A number of medications initially FDA approved for diseases other than RLS are also now approved and used to treat RLS. Treatment is administered according to the severity of the symptoms, the level of relief experienced with the drug and the patient’s tolerance for potential side effects. Patients may receive one or a targeted combination of several of the following prescription medications.
- Treating an iron deficiency. Low iron can trigger or exacerbate RLS. Of the numerous lab studies used by physicians to identify iron deficiency, serum ferritin appears to have the most specific correlation with RLS severity, but this lab test is often not included in routine evaluations for iron deficiency. Unless your physician has specifically requested an evaluation of serum ferritin, it was most likely not checked. Serum ferritin provides an indication as to how much iron stores are present in the body. Iron can be present in numerous forms, including free iron, but iron supplementation may be helpful in RLS patients even if these routine iron studies appear to be normal. The normal range for serum ferritin has a wide range from approximately 20-380 ng/ml. However, current data demonstrate that supplemental iron can improve RLS symptoms if the serum ferritin is less than 50 ng/ml. Therefore, patients with RLS who have a serum ferritin less than 50 ng/ml should be started on iron supplementation even if all other iron study results are normal. Patients are typically started on ferrous sulfate 325 mg per day. Your physician may have you also take 500 mg of vitamin C to aide in the gastrointestinal absorption of the iron. Iron levels generally take months to improve with oral iron. Finally, any patient with chronic low iron should see their primary care physician to evaluate the underlying cause.
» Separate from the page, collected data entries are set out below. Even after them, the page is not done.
(* ===== verification/Udp.v ===== *)
(** * UDP

    [src/src/extensions/networking/protocols/udp.rs]: the header, the datagram
    view over an IPv4 packet and the builder on top of the IPv4 builder. *)

From stdpp Require Import base tactics list numbers.
From Stdlib Require Import ZArith Lia.
From S2P Require Import Prelude Checksum Buffer Ethernet Ipv4.

Local Open Scope Z_scope.

Record Packet := mk_packet { ip_packet : Ipv4.Packet }.

Record PacketHeader := {
  source_port : Z;
  destination_port : Z;
  length_ : Z;
  checksum : Z }.

(** [impl TryFrom<&[u8]> for PacketHeader] *)
Definition header_try_from (value : list Z) : outcome (result PacketHeader unit) :=
  if len value <? 8 then Done (Err tt) else
  t ← slice value 0 2; source_port ← to_array 2 t;
  t ← slice value 2 4; destination_port ← to_array 2 t;
  t ← slice value 4 6; length ← to_array 2 t;
  t ← slice value 6 8; checksum ← to_array 2 t;
  Done (Ok {|
    source_port := from_be source_port;
    destination_port := from_be destination_port;
    length_ := from_be length;
    checksum := from_be checksum |}).

(** [PacketHeader::to_bytes] *)
Definition to_bytes (h : PacketHeader) (buffer : list Z) : outcome (list Z * result unit unit) :=
  if len buffer <? 8 then Done (buffer, Err tt) else
  buffer ← copy_into buffer 0 2 (to_be 2 (source_port h));
  buffer ← copy_into buffer 2 4 (to_be 2 (destination_port h));
  buffer ← copy_into buffer 4 6 (to_be 2 (length_ h));
  buffer ← copy_into buffer 6 8 (to_be 2 (checksum h));
  Done (buffer, Ok tt).

Definition packet_new (p : Ipv4.Packet) : Packet := {| ip_packet := p |}.

Definition header (p : Packet) : outcome PacketHeader :=
  ip_payload ← Ipv4.payload (ip_packet p);
  t ← slice ip_payload 0 8;
  r ← header_try_from t;
  unwrap_result r.

Definition payload (p : Packet) : outcome (list Z) :=
  ip_payload ← Ipv4.payload (ip_packet p);
  slice_from ip_payload 8.

Definition get_ip_packet (p : Packet) : Ipv4.Packet := ip_packet p.

(** ** The builder *)

Record SourcePort := { sp_source_port : Z }.
Record DestinationPort := { dp_source_port : Z; dp_destination_port : Z }.

Definition set_source_port (port : Z) : SourcePort := {| sp_source_port := port |}.

Definition set_destination_port (st : SourcePort) (port : Z) : DestinationPort :=
  {| dp_source_port := sp_source_port st; dp_destination_port := port |}.

(** The closure [finish] hands to the IPv4 builder. *)
Definition udp_payload {B : Build} (st : DestinationPort) (payload : payload_fn)
    (payload_size : Z) : payload_fn := fun ip_payload =>
  total ← add_w 64 8 payload_size;
  let header := {|
    source_port := dp_source_port st;
    destination_port := dp_destination_port st;
    length_ := cast 16 total;
    checksum := 0 |} in
  r ← with_slice ip_payload 0 8 (to_bytes header);
  let ip_payload := r.1 in
  r ← with_slice ip_payload 8 (len ip_payload) payload;
  let ip_payload := r.1 in
  match r.2 with
  | Err e => Done (ip_payload, Err e)
  | Ok size =>
      _ ← assert_eq size payload_size;
      total ← add_w 64 8 payload_size;
      Done (ip_payload, Ok total)
  end.

Definition finish {B : Build} (st : DestinationPort) (ip_packet_builder : Ipv4.DestinationState)
    (payload : payload_fn) (payload_size : Z) : outcome (result Ethernet.Packet unit) :=
  size ← add_w 64 8 payload_size;
  Ipv4.finish ip_packet_builder (udp_payload st payload payload_size) size.

(** ** Proofs *)

Definition header_bytes (h : PacketHeader) : list Z :=
  to_be 2 (source_port h) ++ to_be 2 (destination_port h) ++ to_be 2 (length_ h)
  ++ to_be 2 (checksum h).

Definition wf_header (h : PacketHeader) : Prop :=
  uint 16 (source_port h) ∧ uint 16 (destination_port h) ∧ uint 16 (length_ h)
  ∧ uint 16 (checksum h).

Lemma udp_to_bytes_run h s :
  (8 ≤ length s)%nat → to_bytes h s = Done (header_bytes h ++ drop 8 s, Ok tt).
Proof.
  intros Hs. unfold to_bytes. rewrite (proj2 (Z.ltb_ge _ _)) by len_lia.
  change s with ([] ++ drop 0 s) at 1.
  do 4 (rewrite copy_next by len_lia; rewrite bind_Done_l).
  rewrite !length_to_be. unfold header_bytes. by rewrite <- !app_assoc.
Qed.

Lemma length_udp_header h : length (header_bytes h) = 8%nat.
Proof. reflexivity. Qed.

Lemma udp_header_bytes h : bytes (header_bytes h).
Proof. unfold header_bytes. rewrite !Forall_app. auto using to_be_bytes. Qed.

Lemma header_try_from_bytes h rest :
  wf_header h → header_try_from (header_bytes h ++ rest) = Done (Ok h).
Proof.
  intros (H1 & H2 & H3 & H4). unfold header_try_from.
  rewrite (proj2 (Z.ltb_ge _ _)) by (unfold len; rewrite length_app, length_udp_header; lia).
  unfold header_bytes. rewrite !to_be2. cbn [app].
  rewrite !array_read_bind by len_lia. destruct h as [sp dp l c]. simpl in *.
  do 3 f_equal; by apply from_be_pair.
Qed.

(** A header written to a buffer parses back to itself, whatever follows it. *)
Theorem udp_header_roundtrip (h : PacketHeader) (s : list Z) :
  wf_header h →
  if len s <? 8 then to_bytes h s = Done (s, Err tt) ∧ header_try_from s = Done (Err tt)
  else ∃ s', to_bytes h s = Done (s', Ok tt) ∧ length s' = length s
    ∧ header_try_from s' = Done (Ok h) ∧ drop 8 s' = drop 8 s.
Proof.
  intros Hh. destruct (Z.ltb_spec (len s) 8) as [Hs | Hs].
  - unfold to_bytes, header_try_from. by rewrite !(proj2 (Z.ltb_lt _ _)) by done.
  - rewrite udp_to_bytes_run by len_lia. eexists. split; [done |]. split_and!.
    + rewrite length_app, length_udp_header, length_drop. len_lia.
    + by apply header_try_from_bytes.
    + by rewrite drop_app_ge, length_udp_header, drop_0 by (rewrite length_udp_header; lia).
Qed.

Lemma udp_header_roundtrip_witness :
  let h := {| source_port := 68; destination_port := 67; length_ := 8; checksum := 0 |} in
  ∃ s', to_bytes h (replicate 8 0) = Done (s', Ok tt) ∧ header_try_from s' = Done (Ok h).
Proof.
  intros h. assert (wf_header h) as Hh by by vm_compute.
  destruct (udp_header_roundtrip h (replicate 8 0) Hh) as (s' & H1 & _ & H2 & _).
  by exists s'.
Defined.

(** ** Proofs: the builder *)

Definition udp_header (st : DestinationPort) (size : Z) : PacketHeader := {|
  source_port := dp_source_port st; destination_port := dp_destination_port st;
  length_ := 8 + size; checksum := 0 |}.

Lemma udp_to_bytes_keeps h s s' r : to_bytes h s = Done (s', r) → keeps s s'.
Proof.
  intros Hr. destruct (decide (8 ≤ length s)%nat) as [Hs | Hs].
  - rewrite udp_to_bytes_run in Hr by done.
    assert (s' = header_bytes h ++ drop 8 s) as -> by congruence. split.
    + rewrite length_app, length_udp_header, length_drop. lia.
    + intros. apply Forall_app. auto using udp_header_bytes, Forall_drop.
  - unfold to_bytes in Hr. rewrite (proj2 (Z.ltb_lt _ _)) in Hr by len_lia.
    by injection Hr as <- _.
Qed.

Section builder.
Context {B : Build} (st : DestinationPort) (f : payload_fn) (size : Z).
Context `{Hf : !PayloadFn f}.

#[export] Instance udp_payload_fn : PayloadFn (udp_payload st f size).
Proof.
  intros s s' r Hr. unfold udp_payload in Hr.
  apply bind_done in Hr as (total & _ & Hr).
  apply bind_done in Hr as ([s1 r1] & H1 & Hr).
  apply bind_done in Hr as ([s2 r2] & H2 & Hr). cbn [fst snd] in *.
  transitivity s1; [eapply with_slice_keeps; [| exact H1]; eauto using udp_to_bytes_keeps |].
  apply with_slice_keeps in H2; [| eauto using payload_keeps].
  destruct r2; done_inv; done.
Qed.

Lemma udp_payload_run s t :
  (8 ≤ length s)%nat → uint 16 (8 + size) → f (drop 8 s) = Done (t, Ok size) →
  udp_payload st f size s = Done (header_bytes (udp_header st size) ++ t, Ok (8 + size)).
Proof.
  intros Hs Hsize Ht. unfold udp_payload, add_w.
  rewrite arith_in by (unfold uint in *; lia). rewrite bind_Done_l, cast_small by done.
  fold (udp_header st size).
  rewrite (with_slice_head s 8 8 _ (header_bytes (udp_header st size)) (Ok tt)); [| done | done | | done].
  2: { rewrite udp_to_bytes_run by len_lia. rewrite drop_ge by len_lia. by rewrite app_nil_r. }
  rewrite bind_Done_l. cbn [fst]. rewrite with_slice_tail by done.
  rewrite Ht, !bind_Done_l. cbn [fst snd].
  unfold assert_eq. rewrite Z.eqb_refl. cbv iota. rewrite !bind_Done_l.
  rewrite splice_tail; [done | done |]. by eapply payload_length.
Qed.

End builder.

(** The header and payload of a datagram, off the payload of its IP packet. *)
Lemma datagram_of_ip p st size rest :
  wf_header (udp_header st size) →
  Ipv4.payload p = Done (header_bytes (udp_header st size) ++ rest) →
  header (packet_new p) = Done (udp_header st size) ∧ payload (packet_new p) = Done rest.
Proof.
  intros Hh Hp. unfold header, payload, packet_new. cbn [ip_packet]. rewrite Hp, !bind_Done_l.
  unfold slice_from. rewrite !slice_ok by (rewrite ?len_app; change (len (header_bytes _)) with 8;
    pose proof (len_nonneg rest); lia).
  rewrite bind_Done_l. split.
  - rewrite sub_app_l by done.
    change (sub (header_bytes (udp_header st size)) 0 8) with (header_bytes (udp_header st size)).
    rewrite <- (app_nil_r (header_bytes _)). by rewrite header_try_from_bytes.
  - f_equal. rewrite sub_app_r, sub_to_end by (rewrite ?len_app; change (len (header_bytes _)) with 8; lia).
    apply drop_0.
Qed.

(** The frame [finish] builds around a payload closure that succeeds. *)
Lemma udp_finish_frame {B : Build} st ip f size t :
  wf_dst ip → uint 16 (dp_source_port st) → uint 16 (dp_destination_port st) →
  PayloadFn f → 0 ≤ size ≤ 1458 →
  fold_once (raw_sum (builder_header ip (28 + size))) < 65536 →
  f (replicate 1458 0) = Done (t, Ok size) →
  ∃ body c, let e := frame (eth_state ip) body (28 + size) in
    finish st ip f size = Done (Ok e) ∧ length body = 1486%nat
    ∧ Ipv4.header (Ipv4.packet_new e) = Done (parsed_header ip (8 + size) c)
    ∧ header (packet_new (Ipv4.packet_new e)) = Done (udp_header st size)
    ∧ payload (packet_new (Ipv4.packet_new e)) = Done (take (Z.to_nat (Z.max size 18)) t).
Proof.
  intros Hip Hsp Hdp Hf Hsize Hck Ht.
  assert (udp_payload st f size (replicate 1466 0)
          = Done (header_bytes (udp_header st size) ++ t, Ok (8 + size))) as Hrun.
  { apply udp_payload_run; [done | len_lia | unfold uint; lia |]. by rewrite drop_replicate. }
  destruct (ipv4_finish_frame ip (udp_payload st f size) (8 + size) _ Hip _ ltac:(lia)
    ltac:(by replace (20 + (8 + size)) with (28 + size) by lia) Hrun)
    as (e & c & Hfin & Hc & He & Hlen & Hcontent & _).
  rewrite He in Hfin, Hcontent. clear e He.
  destruct (header_parsed ip (8 + size) c (Ipv4.packet_new _) _ Hip ltac:(unfold uint; lia) Hc Hcontent)
    as [Hhdr Hpay].
  replace (20 + (8 + size)) with (28 + size) in * by lia.
  eexists _, c. cbv zeta. split; [| split; [exact Hlen | split; [exact Hhdr |]]].
  { unfold finish, add_w. rewrite arith_in by (unfold uint; lia). exact Hfin. }
  apply datagram_of_ip.
  - split_and!; try done; unfold uint, udp_header; simpl; lia.
  - rewrite Hpay. f_equal. rewrite take_app_ge by (rewrite length_udp_header; lia).
    rewrite length_udp_header. do 2 f_equal. lia.
Qed.

(** C23: a datagram built over IPv4 reads back: the frame goes between the
    builder's MACs, the ports and the length (header included) are the ones
    given, the IP header carries them with the builder's addresses and
    protocol, and the payload follows, padded with what the payload closure
    left behind it when the frame is short. *)
Theorem udp_roundtrip {B : Build} (st : DestinationPort) (ip : Ipv4.DestinationState)
    (f : payload_fn) (size : Z) (t : list Z) :
  wf_dst ip → uint 16 (dp_source_port st) → uint 16 (dp_destination_port st) →
  PayloadFn f → 0 ≤ size ≤ 1458 →
  fold_once (raw_sum (builder_header ip (28 + size))) < 65536 →
  f (replicate 1458 0) = Done (t, Ok size) →
  ∃ e c, finish st ip f size = Done (Ok e)
    ∧ destination_mac e = Done (dst_destination_mac ip)
    ∧ source_mac e = Done (dst_source_mac ip)
    ∧ Ipv4.header (Ipv4.packet_new e) = Done (parsed_header ip (8 + size) c)
    ∧ header (packet_new (Ipv4.packet_new e)) = Done (udp_header st size)
    ∧ payload (packet_new (Ipv4.packet_new e)) = Done (take (Z.to_nat (Z.max size 18)) t).
Proof.
  intros Hip Hsp Hdp Hf Hsize Hck Ht.
  destruct (udp_finish_frame st ip f size t Hip Hsp Hdp Hf Hsize Hck Ht)
    as (body & c & Hfin & Hlen & Hhdr & Hu & Hp).
  pose proof (wf_eth_state_dst ip Hip) as Heth.
  eexists _, c. split_and!; [exact Hfin | | | exact Hhdr | exact Hu | exact Hp].
  - by rewrite frame_destination_mac by (done || lia).
  - by rewrite frame_source_mac by (done || lia).
Qed.

Lemma udp_roundtrip_witness :
  let st := set_destination_port (set_source_port 68) 67 in
  ∃ e, @finish debug_build st sample_dst no_payload 0 = Done (Ok e)
    ∧ header (packet_new (Ipv4.packet_new e)) = Done (udp_header st 0).
Proof.
  intros st.
  destruct (@udp_roundtrip debug_build st sample_dst no_payload 0 (replicate 1458 0)
    wf_sample_dst ltac:(by vm_compute) ltac:(by vm_compute) _ ltac:(lia) ltac:(by vm_compute) eq_refl)
    as (e & c & H1 & _ & _ & _ & H2 & _).
  exists e. split; [exact H1 | exact H2].
Defined.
- Dopaminergic Agonists. Initially used to treat the tremor and other symptoms in Parkinson’s disease patients, Requip (ropinirole) and Mirapex (pramipexole) are also very effective in improving RLS symptoms and are now FDA approved to treat moderate to severe RLS. These medications act on dopamine receptors in the brain. Some other medications used to treat Parkinson’s have also been used to treat RLS, but are not FDA approved for this condition. These medications include dopaminergic agents (levodopa plus carbidopa known as Sinemet) and older dopaminergic agonists (pergolide,). Although the same medications are used to treat both Parkinson’s and RLS, there is no evidence to suggest that patients with RLS have a higher risk for later developing Parkinson’s. Side effects from dopaminergic agonists such as Requip and Mirapex include nausea, lightheadedness and sleepiness. Patients are recommended to not drive a motor vehicle after taking dopaminergic agonists until they have some experience taking these medications.
- Epilepsy medications. Although there has been some suggestion that anti-seizure medications such as carbamazepine may help RLS, there is currently only adequate data available for gabapentin (Neurontin). Recent clinical trials have shown that a new formulation of gabapentin (gabapentin-enacarbil) is very effective for the treatment of RLS and is expected to soon obtain FDA approval for this indication.
- Narcotic analgesics. RLS symptoms are typically much improved following the administration of narcotic analgesic medications. These include opiates such as propoxyphene, methadone or oxycodone. Potential side effects include excessive sleepiness, hallucinations, nausea, constipation, and risk of addiction. Narcotic analgesics are only used in special cases of severe RLS and require the close supervision of a physician.